■ Problem description: Search term "rooted": copy each line of the records that contains it.

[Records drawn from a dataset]
(* ===== verification/Paths.v ===== *)
(** * Slash-separated paths

    The functions of Go's path and path/filepath packages (on a Unix system) that the
    program uses: [Clean], [Join], [Dir], [Base], [Rel] and [IsAbs], and what containment
    checks built on them are worth. *)
From S2P Require Import Prelude.

(** ** Components *)

Definition slash : Ascii.ascii := Ascii.ascii_of_nat 47.

Fixpoint split_on (c : Ascii.ascii) (s : string) : list string :=
  match s with
  | EmptyString => [EmptyString]
  | String a s' =>
      if decide (a = c) then EmptyString :: split_on c s'
      else match split_on c s' with
           | h :: t => String a h :: t
           | [] => [String a EmptyString]
           end
  end.

Fixpoint join_slash (cs : list string) : string :=
  match cs with
  | [] => EmptyString
  | [c] => c
  | c :: cs => c +:+ String slash (join_slash cs)
  end.

(** The loop of [Clean]: [acc] is what has been output so far, last element first. *)
Fixpoint norm (rooted : bool) (acc cs : list string) : list string :=
  match cs with
  | [] => rev acc
  | c :: cs =>
      if decide (c = "" ∨ c = ".") then norm rooted acc cs
      else if decide (c = "..") then
        match acc with
        | [] => if rooted then norm rooted [] cs else norm rooted [".."] cs
        | a :: acc' => if decide (a = "..") then norm rooted (".." :: acc) cs
                       else norm rooted acc' cs
        end
      else norm rooted (c :: acc) cs
  end.

Definition IsAbs (p : string) : bool := HasPrefix p "/".

Definition comps (p : string) : list string := norm (IsAbs p) [] (split_on slash p).

Definition Clean (p : string) : string :=
  if IsAbs p then "/" +:+ join_slash (comps p)
  else match comps p with [] => "." | cs => join_slash cs end.

(** [Join(a, b)] of two elements; empty ones are ignored. *)
Definition Join (a b : string) : string :=
  if decide (a = "") then (if decide (b = "") then "" else Clean b)
  else if decide (b = "") then Clean a
  else Clean (a +:+ "/" +:+ b).

(** Everything up to and including the last slash, cleaned. *)
Definition Dir (p : string) : string :=
  match rev (split_on slash p) with
  | [] | [_] => "."
  | _ :: init => Clean (join_slash (rev init) +:+ "/")
  end.

(** The last element, trailing slashes removed. *)
Fixpoint drop_empty (cs : list string) : list string :=
  match cs with
  | c :: cs' => if decide (c = "") then drop_empty cs' else cs
  | [] => []
  end.
Definition Base (p : string) : string :=
  if decide (p = "") then "."
  else match drop_empty (rev (split_on slash p)) with [] => "/" | c :: _ => c end.
(* ===== verification/RecoveryProps.v ===== *)
(** * What recovery guarantees

    A valid copy of a committing file survives recovery; the outcome of recovering a record
    is the one its comments promise; startup leaves no download marked as running. And one
    place where a passing read error costs a finished download. *)
From S2P Require Import Prelude Paths Fscommit Sql ArchiveJobs Downloads Lifecycle.
From S2P Require Import Protocol Registry World Archive Recovery.

Section RecoveryProps.
Context (sha256Hex : string → string).
Implicit Types (r : DownloadRecord) (d : disk).

(** The file at [p] carries the record's proof. *)
Definition validb (p : string) (r : DownloadRecord) (d : disk) : bool :=
  match d !! p with
  | Some (FileNode data) =>
      bool_decide (Z.of_nat (String.length data) = r_FileSize r ∧ r_SHA256 r ≠ "" ∧
                   sha256Hex data = r_SHA256 r)
  | _ => false
  end.

Lemma validb_same p r d d' : d' !! p = d !! p → validb p r d' = validb p r d.
Proof. unfold validb. by intros ->. Qed.

Lemma has_proof_validb p r d :
  r_SHA256 r ≠ "" → has_proof sha256Hex p (r_FileSize r) (r_SHA256 r) d → validb p r d = true.
Proof. intros Hne (data & Hd & Hs & Hh). unfold validb. rewrite Hd. by apply bool_decide_eq_true_2. Qed.

Lemma part_ne_final p : p ≠ p +:+ ".part".
Proof.
  intros Heq. apply (f_equal String.length) in Heq. rewrite string_length_app in Heq. simpl in Heq. lia.
Qed.

(** ** Without failing system calls *)

Definition stat_result (p : string) (d : disk) : res errno node :=
  match d !! p with Some n => Ok n | None => Err ENOENT end.
(** ** Text *)

Fixpoint trim_left (l : list Ascii.ascii) : list Ascii.ascii :=
  match l with
  | a :: l' => if is_space a then trim_left l' else l
  | [] => []
  end.
(** [strings.TrimSpace] on ASCII text. *)
Definition TrimSpace (s : string) : string :=
  String.string_of_list_ascii (rev (trim_left (rev (trim_left (String.list_ascii_of_string s))))).

Definition backslash : Ascii.ascii := Ascii.ascii_of_nat 92.
(** [strings.ReplaceAll] of the backslash by the slash. *)
Definition to_slashes (s : string) : string :=
  string_map (λ a, if decide (a = backslash) then slash else a) s.

(** ** The month of a Unix time *)

(** Year and month of the proleptic Gregorian calendar, by eras of 400 years that start in
    March. *)
Definition civil_month (days : Z) : Z * Z :=
  let z := days + 719468 in
  let era := z / 146097 in
  let doe := z mod 146097 in
  let yoe := (doe - doe / 1460 + doe / 36524 - doe / 146096) / 365 in
  let doy := doe - (365 * yoe + yoe / 4 - yoe / 100) in
  let mp := (5 * doy + 2) / 153 in
  let m := if mp <? 10 then mp + 3 else mp - 9 in
  ((yoe + era * 400) + (if m <=? 2 then 1 else 0), m).

Fixpoint zeros (n : nat) : string := match n with O => "" | S n => "0" +:+ zeros n end.
Definition pad (width : nat) (n : Z) : string :=
  let s := itoa n in zeros (width - String.length s) +:+ s.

■ Your response:
Fixpoint norm (rooted : bool) (acc cs : list string) : list string :=
      if decide (c = "" ∨ c = ".") then norm rooted acc cs
        | [] => if rooted then norm rooted [] cs else norm rooted [".."] cs
        | a :: acc' => if decide (a = "..") then norm rooted (".." :: acc) cs
                       else norm rooted acc' cs
      else norm rooted (c :: acc) cs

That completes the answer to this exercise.